***** Supplied records
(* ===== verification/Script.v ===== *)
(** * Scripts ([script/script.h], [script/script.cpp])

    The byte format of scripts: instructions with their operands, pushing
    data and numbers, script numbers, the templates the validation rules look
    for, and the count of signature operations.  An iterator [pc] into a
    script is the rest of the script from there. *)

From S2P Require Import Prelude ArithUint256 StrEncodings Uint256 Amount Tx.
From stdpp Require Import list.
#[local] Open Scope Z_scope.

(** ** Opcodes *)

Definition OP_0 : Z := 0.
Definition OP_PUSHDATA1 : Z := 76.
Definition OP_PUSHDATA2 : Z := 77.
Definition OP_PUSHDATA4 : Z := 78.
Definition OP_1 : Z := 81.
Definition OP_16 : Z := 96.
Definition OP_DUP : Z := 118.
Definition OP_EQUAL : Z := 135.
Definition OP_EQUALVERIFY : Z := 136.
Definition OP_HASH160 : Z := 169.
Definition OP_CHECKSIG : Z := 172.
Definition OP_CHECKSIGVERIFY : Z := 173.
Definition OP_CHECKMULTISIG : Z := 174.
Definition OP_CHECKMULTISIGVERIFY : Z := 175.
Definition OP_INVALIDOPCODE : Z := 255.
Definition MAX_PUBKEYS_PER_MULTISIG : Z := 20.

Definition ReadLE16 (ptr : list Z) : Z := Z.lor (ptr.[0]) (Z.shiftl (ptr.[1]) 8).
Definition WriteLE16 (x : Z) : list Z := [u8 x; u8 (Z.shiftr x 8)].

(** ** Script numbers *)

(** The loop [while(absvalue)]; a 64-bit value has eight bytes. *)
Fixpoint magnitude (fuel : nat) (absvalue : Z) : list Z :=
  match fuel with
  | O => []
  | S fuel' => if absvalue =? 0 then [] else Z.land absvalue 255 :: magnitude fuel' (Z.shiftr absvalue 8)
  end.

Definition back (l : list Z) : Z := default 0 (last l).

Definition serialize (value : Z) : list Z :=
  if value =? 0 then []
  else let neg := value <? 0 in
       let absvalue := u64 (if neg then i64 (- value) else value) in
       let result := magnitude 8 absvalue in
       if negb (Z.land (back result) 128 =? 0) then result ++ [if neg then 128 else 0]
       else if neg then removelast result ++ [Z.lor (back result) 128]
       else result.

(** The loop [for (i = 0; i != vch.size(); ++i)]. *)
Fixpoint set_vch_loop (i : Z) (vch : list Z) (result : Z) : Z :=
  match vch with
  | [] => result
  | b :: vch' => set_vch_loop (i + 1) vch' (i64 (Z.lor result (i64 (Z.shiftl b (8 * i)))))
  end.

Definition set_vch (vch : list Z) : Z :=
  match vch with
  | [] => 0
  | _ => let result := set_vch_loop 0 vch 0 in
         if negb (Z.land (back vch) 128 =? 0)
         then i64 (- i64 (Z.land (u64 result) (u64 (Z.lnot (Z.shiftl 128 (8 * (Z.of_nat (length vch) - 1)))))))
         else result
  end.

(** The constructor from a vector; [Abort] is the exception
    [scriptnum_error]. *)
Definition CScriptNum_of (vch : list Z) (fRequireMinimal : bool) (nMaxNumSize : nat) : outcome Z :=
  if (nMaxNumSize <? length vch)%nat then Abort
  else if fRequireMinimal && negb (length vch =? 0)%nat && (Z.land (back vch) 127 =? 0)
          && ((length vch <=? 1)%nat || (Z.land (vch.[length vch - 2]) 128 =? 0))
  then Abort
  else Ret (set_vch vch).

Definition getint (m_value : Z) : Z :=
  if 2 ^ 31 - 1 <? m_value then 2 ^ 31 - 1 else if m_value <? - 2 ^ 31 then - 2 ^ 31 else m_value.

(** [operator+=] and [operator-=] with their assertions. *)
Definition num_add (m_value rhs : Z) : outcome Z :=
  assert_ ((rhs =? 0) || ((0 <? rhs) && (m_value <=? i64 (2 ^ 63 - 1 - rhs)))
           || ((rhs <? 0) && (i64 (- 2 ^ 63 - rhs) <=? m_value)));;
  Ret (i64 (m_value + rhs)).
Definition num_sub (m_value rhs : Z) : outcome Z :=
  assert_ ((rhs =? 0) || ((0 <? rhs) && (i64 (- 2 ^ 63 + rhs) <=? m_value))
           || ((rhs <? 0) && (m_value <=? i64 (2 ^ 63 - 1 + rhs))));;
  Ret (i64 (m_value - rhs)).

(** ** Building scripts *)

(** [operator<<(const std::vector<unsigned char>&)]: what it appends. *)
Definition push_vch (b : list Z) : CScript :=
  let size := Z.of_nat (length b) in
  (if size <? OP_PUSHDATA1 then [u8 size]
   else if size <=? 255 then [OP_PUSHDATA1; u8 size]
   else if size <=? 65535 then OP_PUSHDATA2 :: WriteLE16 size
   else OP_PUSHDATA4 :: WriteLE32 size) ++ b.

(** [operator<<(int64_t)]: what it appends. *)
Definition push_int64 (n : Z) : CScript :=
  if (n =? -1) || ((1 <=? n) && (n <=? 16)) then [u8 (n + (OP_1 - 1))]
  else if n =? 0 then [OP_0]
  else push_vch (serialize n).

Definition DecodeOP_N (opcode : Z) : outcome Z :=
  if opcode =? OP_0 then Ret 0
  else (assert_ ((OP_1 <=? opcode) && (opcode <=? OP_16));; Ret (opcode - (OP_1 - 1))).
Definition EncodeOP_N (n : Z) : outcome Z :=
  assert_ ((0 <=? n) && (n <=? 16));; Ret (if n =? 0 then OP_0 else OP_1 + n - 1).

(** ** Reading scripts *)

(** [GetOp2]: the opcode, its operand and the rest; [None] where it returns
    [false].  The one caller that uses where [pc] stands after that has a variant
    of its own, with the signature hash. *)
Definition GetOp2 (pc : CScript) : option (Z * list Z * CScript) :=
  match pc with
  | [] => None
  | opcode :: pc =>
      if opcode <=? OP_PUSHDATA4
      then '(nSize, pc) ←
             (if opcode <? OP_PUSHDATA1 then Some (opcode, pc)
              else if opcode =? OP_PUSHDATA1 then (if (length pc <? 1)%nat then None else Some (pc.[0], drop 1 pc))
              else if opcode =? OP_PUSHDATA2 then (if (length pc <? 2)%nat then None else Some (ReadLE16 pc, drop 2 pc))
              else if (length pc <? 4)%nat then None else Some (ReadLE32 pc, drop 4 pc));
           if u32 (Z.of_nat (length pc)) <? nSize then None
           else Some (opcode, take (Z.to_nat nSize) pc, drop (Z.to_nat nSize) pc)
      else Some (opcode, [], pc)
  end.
**********
***** Supplied records
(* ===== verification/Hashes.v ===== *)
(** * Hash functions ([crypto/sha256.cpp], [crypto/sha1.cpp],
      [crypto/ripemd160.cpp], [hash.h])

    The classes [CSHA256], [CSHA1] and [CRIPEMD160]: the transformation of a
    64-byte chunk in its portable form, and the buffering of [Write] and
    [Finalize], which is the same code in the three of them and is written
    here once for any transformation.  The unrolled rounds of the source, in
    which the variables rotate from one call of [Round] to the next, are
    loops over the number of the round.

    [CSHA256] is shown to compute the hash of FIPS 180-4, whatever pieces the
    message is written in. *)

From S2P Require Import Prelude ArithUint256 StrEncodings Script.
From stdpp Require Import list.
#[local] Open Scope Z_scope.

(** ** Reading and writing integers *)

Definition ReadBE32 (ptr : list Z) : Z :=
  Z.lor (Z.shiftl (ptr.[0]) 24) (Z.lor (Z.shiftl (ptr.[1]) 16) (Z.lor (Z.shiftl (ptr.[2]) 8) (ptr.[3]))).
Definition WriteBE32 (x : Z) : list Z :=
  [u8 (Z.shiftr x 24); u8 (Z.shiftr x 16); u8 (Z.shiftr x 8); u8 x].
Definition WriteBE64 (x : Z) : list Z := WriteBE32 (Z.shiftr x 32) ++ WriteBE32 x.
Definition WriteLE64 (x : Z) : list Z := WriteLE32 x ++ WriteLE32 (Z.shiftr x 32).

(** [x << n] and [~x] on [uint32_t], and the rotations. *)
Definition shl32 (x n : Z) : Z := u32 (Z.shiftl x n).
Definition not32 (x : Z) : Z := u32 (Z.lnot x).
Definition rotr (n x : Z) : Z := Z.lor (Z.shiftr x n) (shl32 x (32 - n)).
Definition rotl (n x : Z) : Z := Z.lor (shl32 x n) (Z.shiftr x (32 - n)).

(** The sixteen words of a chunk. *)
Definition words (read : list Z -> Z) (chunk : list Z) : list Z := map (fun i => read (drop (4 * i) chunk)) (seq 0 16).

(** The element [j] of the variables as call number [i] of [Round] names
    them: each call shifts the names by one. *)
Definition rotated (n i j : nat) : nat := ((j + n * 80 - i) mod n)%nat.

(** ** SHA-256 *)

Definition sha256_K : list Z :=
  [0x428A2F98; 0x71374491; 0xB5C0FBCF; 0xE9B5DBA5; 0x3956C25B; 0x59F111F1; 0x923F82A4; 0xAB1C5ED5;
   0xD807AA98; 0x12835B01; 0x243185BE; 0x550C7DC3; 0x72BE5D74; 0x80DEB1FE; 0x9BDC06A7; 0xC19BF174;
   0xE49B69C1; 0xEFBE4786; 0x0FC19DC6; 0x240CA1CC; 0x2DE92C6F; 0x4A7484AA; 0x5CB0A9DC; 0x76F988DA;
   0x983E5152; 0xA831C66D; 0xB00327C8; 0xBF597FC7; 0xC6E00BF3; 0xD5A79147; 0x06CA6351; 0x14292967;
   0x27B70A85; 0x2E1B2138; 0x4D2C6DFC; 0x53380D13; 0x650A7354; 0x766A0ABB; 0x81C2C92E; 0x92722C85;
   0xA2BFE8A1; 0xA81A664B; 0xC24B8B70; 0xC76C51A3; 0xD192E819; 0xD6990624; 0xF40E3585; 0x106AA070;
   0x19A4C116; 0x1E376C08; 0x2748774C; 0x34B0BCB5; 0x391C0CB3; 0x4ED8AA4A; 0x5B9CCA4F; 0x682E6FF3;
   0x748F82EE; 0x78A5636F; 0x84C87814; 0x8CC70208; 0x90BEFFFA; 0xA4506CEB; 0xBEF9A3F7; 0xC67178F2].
**********
***** Supplied records
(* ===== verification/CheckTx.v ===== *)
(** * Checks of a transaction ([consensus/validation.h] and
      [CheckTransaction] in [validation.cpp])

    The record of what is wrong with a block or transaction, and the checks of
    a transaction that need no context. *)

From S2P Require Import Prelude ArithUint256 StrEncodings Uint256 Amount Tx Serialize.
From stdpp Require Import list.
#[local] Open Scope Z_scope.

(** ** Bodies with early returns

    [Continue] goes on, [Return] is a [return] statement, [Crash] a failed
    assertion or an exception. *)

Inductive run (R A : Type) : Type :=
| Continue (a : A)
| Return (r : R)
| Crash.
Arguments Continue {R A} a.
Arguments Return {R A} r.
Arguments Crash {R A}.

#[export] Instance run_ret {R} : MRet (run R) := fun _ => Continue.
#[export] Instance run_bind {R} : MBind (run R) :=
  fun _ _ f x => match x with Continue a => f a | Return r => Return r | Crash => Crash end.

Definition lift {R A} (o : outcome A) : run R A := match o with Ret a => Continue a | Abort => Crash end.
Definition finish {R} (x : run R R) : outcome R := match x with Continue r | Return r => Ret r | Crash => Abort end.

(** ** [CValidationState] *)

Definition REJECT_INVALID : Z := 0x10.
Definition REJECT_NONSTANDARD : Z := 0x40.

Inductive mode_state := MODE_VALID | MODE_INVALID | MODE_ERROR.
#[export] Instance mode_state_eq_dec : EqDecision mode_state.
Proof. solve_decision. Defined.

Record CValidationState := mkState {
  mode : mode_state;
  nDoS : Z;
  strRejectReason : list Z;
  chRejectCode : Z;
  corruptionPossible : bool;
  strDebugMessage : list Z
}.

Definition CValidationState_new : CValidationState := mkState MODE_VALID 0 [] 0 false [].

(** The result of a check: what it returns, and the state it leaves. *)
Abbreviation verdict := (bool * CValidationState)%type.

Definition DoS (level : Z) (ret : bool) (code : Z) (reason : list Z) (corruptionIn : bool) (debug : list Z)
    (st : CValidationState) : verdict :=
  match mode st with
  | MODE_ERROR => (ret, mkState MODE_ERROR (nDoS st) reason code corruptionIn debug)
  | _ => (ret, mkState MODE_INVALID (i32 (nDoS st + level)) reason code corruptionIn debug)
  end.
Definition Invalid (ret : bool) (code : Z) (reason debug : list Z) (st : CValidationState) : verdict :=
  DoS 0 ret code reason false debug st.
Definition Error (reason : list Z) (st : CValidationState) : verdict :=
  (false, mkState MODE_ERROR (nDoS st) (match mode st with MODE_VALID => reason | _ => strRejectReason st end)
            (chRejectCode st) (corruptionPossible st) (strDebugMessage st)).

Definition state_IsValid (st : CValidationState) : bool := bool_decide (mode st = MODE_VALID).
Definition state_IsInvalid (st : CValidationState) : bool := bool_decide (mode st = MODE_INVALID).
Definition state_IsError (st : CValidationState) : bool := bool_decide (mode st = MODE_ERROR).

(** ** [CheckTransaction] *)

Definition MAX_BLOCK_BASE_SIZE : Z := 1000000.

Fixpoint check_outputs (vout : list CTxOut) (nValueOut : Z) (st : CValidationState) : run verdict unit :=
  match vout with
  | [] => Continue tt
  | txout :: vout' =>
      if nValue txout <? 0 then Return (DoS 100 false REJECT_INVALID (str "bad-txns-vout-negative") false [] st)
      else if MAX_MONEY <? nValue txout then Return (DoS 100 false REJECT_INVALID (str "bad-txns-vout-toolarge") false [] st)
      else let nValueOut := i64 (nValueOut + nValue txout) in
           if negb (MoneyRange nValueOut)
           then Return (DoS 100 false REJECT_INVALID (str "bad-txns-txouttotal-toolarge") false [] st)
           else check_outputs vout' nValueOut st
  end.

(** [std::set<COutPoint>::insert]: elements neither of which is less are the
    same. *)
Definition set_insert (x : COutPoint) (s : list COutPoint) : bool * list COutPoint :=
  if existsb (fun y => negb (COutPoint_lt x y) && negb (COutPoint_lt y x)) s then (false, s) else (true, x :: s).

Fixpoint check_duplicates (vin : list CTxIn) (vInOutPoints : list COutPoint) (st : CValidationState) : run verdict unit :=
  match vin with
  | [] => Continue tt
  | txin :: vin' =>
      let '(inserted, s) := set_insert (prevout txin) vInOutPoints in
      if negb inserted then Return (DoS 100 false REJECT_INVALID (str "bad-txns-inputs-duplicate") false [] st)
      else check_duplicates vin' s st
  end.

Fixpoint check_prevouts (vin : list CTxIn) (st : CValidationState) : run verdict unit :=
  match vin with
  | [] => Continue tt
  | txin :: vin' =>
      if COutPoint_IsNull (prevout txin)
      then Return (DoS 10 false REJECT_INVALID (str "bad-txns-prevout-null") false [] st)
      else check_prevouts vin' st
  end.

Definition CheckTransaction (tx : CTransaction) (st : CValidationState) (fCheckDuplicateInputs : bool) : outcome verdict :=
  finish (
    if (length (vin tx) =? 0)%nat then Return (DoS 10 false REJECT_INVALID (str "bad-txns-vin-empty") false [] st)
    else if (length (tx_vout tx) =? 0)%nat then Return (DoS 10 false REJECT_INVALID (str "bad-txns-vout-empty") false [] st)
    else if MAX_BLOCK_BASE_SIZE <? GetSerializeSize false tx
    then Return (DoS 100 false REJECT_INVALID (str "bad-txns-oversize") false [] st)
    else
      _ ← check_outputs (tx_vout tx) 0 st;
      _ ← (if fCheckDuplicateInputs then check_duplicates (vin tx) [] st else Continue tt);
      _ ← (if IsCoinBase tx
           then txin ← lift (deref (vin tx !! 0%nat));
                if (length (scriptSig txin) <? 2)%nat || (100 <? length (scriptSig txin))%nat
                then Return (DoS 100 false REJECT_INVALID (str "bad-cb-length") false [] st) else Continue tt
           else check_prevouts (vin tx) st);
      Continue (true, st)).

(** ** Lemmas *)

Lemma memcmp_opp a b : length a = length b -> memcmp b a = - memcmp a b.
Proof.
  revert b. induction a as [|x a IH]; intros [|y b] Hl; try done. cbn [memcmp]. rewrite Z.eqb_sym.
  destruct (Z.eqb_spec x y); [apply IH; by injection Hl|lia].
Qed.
**********
Each line in the data that has the word "strRejectReason" counts once; state how many such lines there are, without comment.

2